本艦に搭載されるはずだった新型の超音速STOVL艦上戦闘機Yak-141は、シートライアルが精力的に行われていたが、艦上で事故を起こして大破してしまい、折からの財政難も有って、以後、開発計画は尻すぼみになっていき、ついには中止された。
1991年ごろからは行動も不活発になり、1992年から1995年までは岸壁に係留されたままになっていた。この間、機関室で火災が発生し、退役した同型艦キエフの部品を剥ぎ取って修理した。艦載機Yak-38もこの間に退役してしまい、本艦の搭載機はヘリコプターだけという有様になった。1995年にはどうにかカムバックし、同年5月、ムルマンスクで観艦式に参加したのが最後の花道になった。7月、本艦は予備役となった。
1996年からロシア政府はインドとこの艦の売却交渉を開始し、1998年12月に仮契約が結ばれた。そして、7月全通型空母への改装が決定した。
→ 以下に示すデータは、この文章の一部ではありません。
Lemma distribute_go_other base remainder i nodes targets k :
  k ∉ nvName <$> nodes -> distribute_go base remainder i nodes targets !! k = targets !! k.
Proof.
  revert i targets. induction nodes as [|n nodes IH]; intros i targets Hk; [done|].
  cbn [distribute_go]. rewrite fmap_cons, not_elem_of_cons in Hk. destruct Hk.
  rewrite IH by done. by rewrite lookup_insert_ne.
Qed.

Lemma distribute_go_sum base remainder i nodes targets :
  NoDup (nvName <$> nodes) ->
  sum_over (assigned (distribute_go base remainder i nodes targets)) nodes =
  base * Z.of_nat (length nodes) + Z.max 0 (Z.min (Z.of_nat (length nodes)) (remainder - i)).
Proof.
  revert i targets. induction nodes as [|n nodes IH]; intros i targets Hd; [simpl; lia|].
  rewrite fmap_cons in Hd. apply NoDup_cons in Hd as [Hn Hd]. cbn [distribute_go].
  set (t := if bool_decide (i < remainder) then base + 1 else base).
  change (sum_over ?f (n :: nodes)) with (f n + sum_over f nodes). rewrite (IH (i + 1)) by done.
  unfold assigned. rewrite distribute_go_other by done. rewrite lookup_insert_eq. cbn [default length id].
  rewrite Nat2Z.inj_succ, Z.mul_succ_r. unfold id, t. case_bool_decide; lia.
Qed.

Lemma distribute_go_range base remainder i nodes targets n :
  NoDup (nvName <$> nodes) -> n ∈ nodes ->
  base <= assigned (distribute_go base remainder i nodes targets) n <= base + 1.
Proof.
  revert i targets. induction nodes as [|m nodes IH]; intros i targets Hd Hn; [by apply not_elem_of_nil in Hn|].
  rewrite fmap_cons in Hd. apply NoDup_cons in Hd as [Hm Hd]. cbn [distribute_go].
  apply elem_of_cons in Hn as [->|Hn]; [|by apply IH].
  unfold assigned. rewrite distribute_go_other by done. rewrite lookup_insert_eq.
  simpl. case_bool_decide; lia.
Qed.

Lemma distribute_total replicas nodes :
  nodes <> [] -> NoDup (nvName <$> nodes) ->
  sum_over (assigned (distribute replicas nodes)) nodes = Z.max 0 replicas.
Proof.
  intros Hne Hd. unfold distribute. destruct nodes as [|n nodes]; [done|]. clear Hne.
  set (ns := n :: nodes) in *. set (total := if bool_decide _ then _ else _).
  assert (total = Z.max 0 replicas) as Ht by (unfold total; case_bool_decide; lia).
  rewrite distribute_go_sum by done.
  assert (0 < Z.of_nat (length ns)) by (simpl; lia).
  pose proof (Z.quot_rem' total (Z.of_nat (length ns))).
  pose proof (Z.rem_bound_pos total (Z.of_nat (length ns))). lia.
Qed.

(** [distribute] asks the fleet for exactly the requested replicas (a
    negative count as zero), and evenly: any two nodes' targets differ by at
    most one. *)
Theorem distribute_exact_and_even replicas nodes n m :
  nodes <> [] -> NoDup (nvName <$> nodes) -> n ∈ nodes -> m ∈ nodes ->
  sum_over (assigned (distribute replicas nodes)) nodes = Z.max 0 replicas /\
  Z.abs (assigned (distribute replicas nodes) n - assigned (distribute replicas nodes) m) <= 1.
Proof.
  intros Hne Hd Hn Hm. split; [by apply distribute_total|].
  unfold distribute. destruct nodes as [|x nodes]; [done|].
  match goal with |- context [distribute_go ?b ?r ?i ?l ?t] =>
    pose proof (distribute_go_range b r i l t n Hd Hn); pose proof (distribute_go_range b r i l t m Hd Hm)
  end. lia.
Qed.

Lemma distribute_exact_and_even_witness :
  let nodes := [mkNodeView "a" "a:1" ∅; mkNodeView "b" "b:1" ∅; mkNodeView "c" "c:1" ∅] in
  sum_over (assigned (distribute 8 nodes)) nodes = 8.
Proof.
  intros nodes.
  apply (distribute_exact_and_even 8 nodes (mkNodeView "a" "a:1" ∅) (mkNodeView "b" "b:1" ∅)).
  - discriminate.
  - apply (bool_decide_unpack _). vm_compute. exact I.
  - left.
  - right. left.
Defined.

(** ** Pool sets *)

Definition spec_key (s : PoolSpec) : PoolKey := mkPoolKey (sdTemplate s) (sdNet s) (sdSize s).

(** What a pool set asks for one key. *)
Definition asked (specs : list PoolSpec) (k : PoolKey) : Z :=
  sum_over (fun s => if decide (spec_key s = k) then sdWarm s else 0) specs.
2004年1月、「艦そのものは無償でインドに譲渡し、全通甲板空母への改造費用と搭載機MIG-29K改等の代金(合計で約15億ドル)だけ払って頂く」という内容の本契約が結ばれ、セヴマシュ・プレドプリヤーチエ(北方機械建造会社、旧第402海軍工廠、セーヴェロドヴィンスク市)において改造工事が始まった。工事中の2005年3月10日、早くもインドに引き渡され、ヴィクラマーディティヤ(INS Vikramaditya)と命名された。改装は2008年に完了予定である。